Pyrosequencing was used to characterize bacterial communities in air-cathode microbial fuel cells across a volumetric (graphite fiber brush) and a planar (carbon cloth) anode, where different physical and chemical gradients would be expected associated with the distance between anode location and the air cathode. As expected, the stable operational voltage and the coulombic efficiency (CE) were higher for the volumetric anode than the planar anode (0.57V and CE=22% vs. 0.51V and CE=12%). The genus Geobacter was the only known exoelectrogen among the observed dominant groups, comprising 57±4% of recovered sequences for the brush and 27±5% for the carbon-cloth anode. While the bacterial communities differed between the two anode materials, results showed that Geobacter spp. and other dominant bacterial groups were homogenously distributed across both planar and volumetric anodes. This lends support to previous community analysis interpretations based on a single biofilm sampling location in these systems. © 2013 Wiley Periodicals, Inc.

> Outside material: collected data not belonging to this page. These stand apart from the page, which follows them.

Definition BvhNode_zero : BvhNode := MkBvhNode Aabb_zero 0 0.

Definition compact_bvh_nodes_kernel (num_leaves : Z) (aabbs : list Aabb)
    (left_nodes leaf_indices escape_indicess : list Z)
    (tid : Z) (bvh_nodes : list BvhNode) : list BvhNode :=
  let bvh_node_aabb := aget aabbs tid in
  let bvh_node_escape_index := aget escape_indicess tid in
  let bvh_node_left_or_leaf :=
    if tid <? num_leaves - 1 then aget left_nodes tid
    else - aget leaf_indices (tid - (num_leaves - 1)) - 1 in
  aset bvh_nodes tid
    (MkBvhNode bvh_node_aabb bvh_node_left_or_leaf bvh_node_escape_index).

End AabbModel.

Arguments vec3 F : clear implicits.
Arguments Aabb F : clear implicits.
Arguments BvhNode F : clear implicits.

(** ** [kernels.py]: the Karras radix-tree builder *)

(** [intrinsic.clz]: the number of leading zero bits of a [uint32]. *)
Definition clz (x : Z) : Z := if x =? 0 then 32 else 31 - Z.log2 x.

(** The conversion [wp.uint32(x)]. *)
Definition uint32 (x : Z) : Z := x mod 2 ^ 32.

(** [wp.sign] on integers: [-1] below zero, [1] otherwise. *)
Definition sign (x : Z) : Z := if x <? 0 then -1 else 1.

Definition common_prefix (m0 m1 i j : Z) : Z :=
  if negb (m0 =? m1) then clz (uint32 (Z.lxor m0 m1))
  else clz (uint32 (Z.lxor i j)) + 32.

Definition delta (m0 : Z) (sorted_morton_codes : list Z) (i j num_leaves : Z)
    : Z :=
  if (0 <=? j) && (j <? num_leaves)
  then common_prefix m0 (aget sorted_morton_codes j) i j
  else -1.

Definition determine_range (fuel : nat) (sorted_morton_codes : list Z)
    (i num_leaves : Z) : option (Z * Z) :=
  let m0 := aget sorted_morton_codes i in
  let d_l := delta m0 sorted_morton_codes i (i - 1) num_leaves in
  let d_r := delta m0 sorted_morton_codes i (i + 1) num_leaves in
  let d := sign (d_r - d_l) in
  let d_min := Z.min d_l d_r in
  lmax ← while_loop fuel
    (fun lmax =>
       delta m0 sorted_morton_codes i (i + lmax * d) num_leaves >? d_min)
    (fun lmax => lmax * 2)
    2;
  lt ← while_loop fuel
    (fun '(l, t) => t >=? 1)
    (fun '(l, t) =>
       let l :=
         if delta m0 sorted_morton_codes i (i + (l + t) * d) num_leaves
              >? d_min
         then l + t else l in
       (l, t / 2))
    (0, lmax / 2);
  let j := i + fst lt * d in
  Some (Z.min i j, Z.max i j).

Definition find_split (fuel : nat) (sorted_morton_codes : list Z)
    (first last : Z) : option Z :=
  let last_code := aget sorted_morton_codes last in
  let first_code := aget sorted_morton_codes first in
  let d_min := common_prefix first_code last_code first last in
  ss ← while_loop fuel
    (fun '(split, step) => step >? 1)
    (fun '(split, step) =>
       let step := (step + 1) / 2 in
       let new_split := split + step in
       let split :=
         if new_split <? last then
           if common_prefix first_code (aget sorted_morton_codes new_split)
                first new_split >? d_min
           then new_split else split
         else split in
       (split, step))
    (first, last - first);
  Some (fst ss).

(** The three topology buffers the kernel writes. *)
Record topology := MkTopology {
  top_left : list Z;
  top_right : list Z;
  top_parent : list Z;
}.

Definition construct_binary_radix_tree_kernel (fuel : nat) (num_leaves : Z)
    (sorted_morton_codes : list Z) (i : Z) (out : topology)
    : option topology :=
  '(first, last) ← determine_range fuel sorted_morton_codes i num_leaves;
  split ← find_split fuel sorted_morton_codes first last;
  let left := split in
  let right := split + 1 in
  let left := if first =? left then left + (num_leaves - 1) else left in
  let right := if last =? right then right + (num_leaves - 1) else right in
  let left_nodes' := aset (top_left out) i left in
  let right_nodes' := aset (top_right out) i right in
  let parent_nodes' := aset (top_parent out) left i in
  let parent_nodes' := aset parent_nodes' right i in
  let parent_nodes' :=
    if i =? 0 then aset parent_nodes' 0 (-1) else parent_nodes' in
  Some (MkTopology left_nodes' right_nodes' parent_nodes').

(** ** [kernels.py]: the escape-index assigner *)

Definition assign_escape_indices_kernel (fuel : nat) (num_internal_nodes : Z)
    (left_nodes right_nodes : list Z) (tid : Z) (escape_indices : list Z)
    : option (list Z) :=
  let escape_index := -1 in
  let current_index := 0 in
  let current_index :=
    if tid <? num_internal_nodes then aget left_nodes tid
    else current_index in
  let escape_index :=
    if tid <? num_internal_nodes then aget right_nodes tid
    else escape_index in
  let escape_indices := aset escape_indices current_index escape_index in
  ce ← while_loop fuel
    (fun '(current_index, escape_indices) =>
       current_index <? num_internal_nodes)
    (fun '(current_index, escape_indices) =>
       let current_index := aget right_nodes current_index in
       (current_index, aset escape_indices current_index escape_index))
    (current_index, escape_indices);
  Some (snd ce).

(** [init_leaf_indices_and_bounds_kernel], the leaf-index part: the scene
    bounds it resets only feed the floating-point Morton encoder. *)
Definition init_leaf_indices_and_bounds_kernel (tid : Z)
    (leaf_indices : list Z) : list Z :=
  aset leaf_indices tid tid.

(** ** [kernels.py]: the bottom-up refitter

    The threads of [assign_bounding_boxes_kernel] meet at the internal
    nodes through [wp.atomic_add] on [flags]; the kernel is therefore given
    as a thread-local state machine whose steps are interleaved by a
    schedule.  A step contains at most one access to the buffers the kernel
    mutates ([flags], [bound_boxes]); [threadfence] followed by the atomic
    makes these accesses sequentially consistent. *)

Section RefitKernel.
Context {F : Type} `{Scalar F}.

Original languageEnglish (US)
Pages (from-to)3059-3062
Number of pages4
JournalBiotechnology and Bioengineering
Volume110
Issue number11
DOIs
StatePublished - May 29 2013
Externally publishedYes

Bibliographical note

KAUST Repository Item: Exported on 2020-10-01
Acknowledged KAUST grant number(s): KUS-I1-003-13
Acknowledgements: King Abdullah University of Science and Technology (KAUST). Grant Number: KUS-I1-003-13;FONDECYT Project. Grant Number: 11110112/2011;CEDEUS (Centro de Desarrollo Urbano Sustentable). Grant Number: CONICYT/FONDAP/15110020
This publication acknowledges KAUST support, but has no KAUST affiliated authors.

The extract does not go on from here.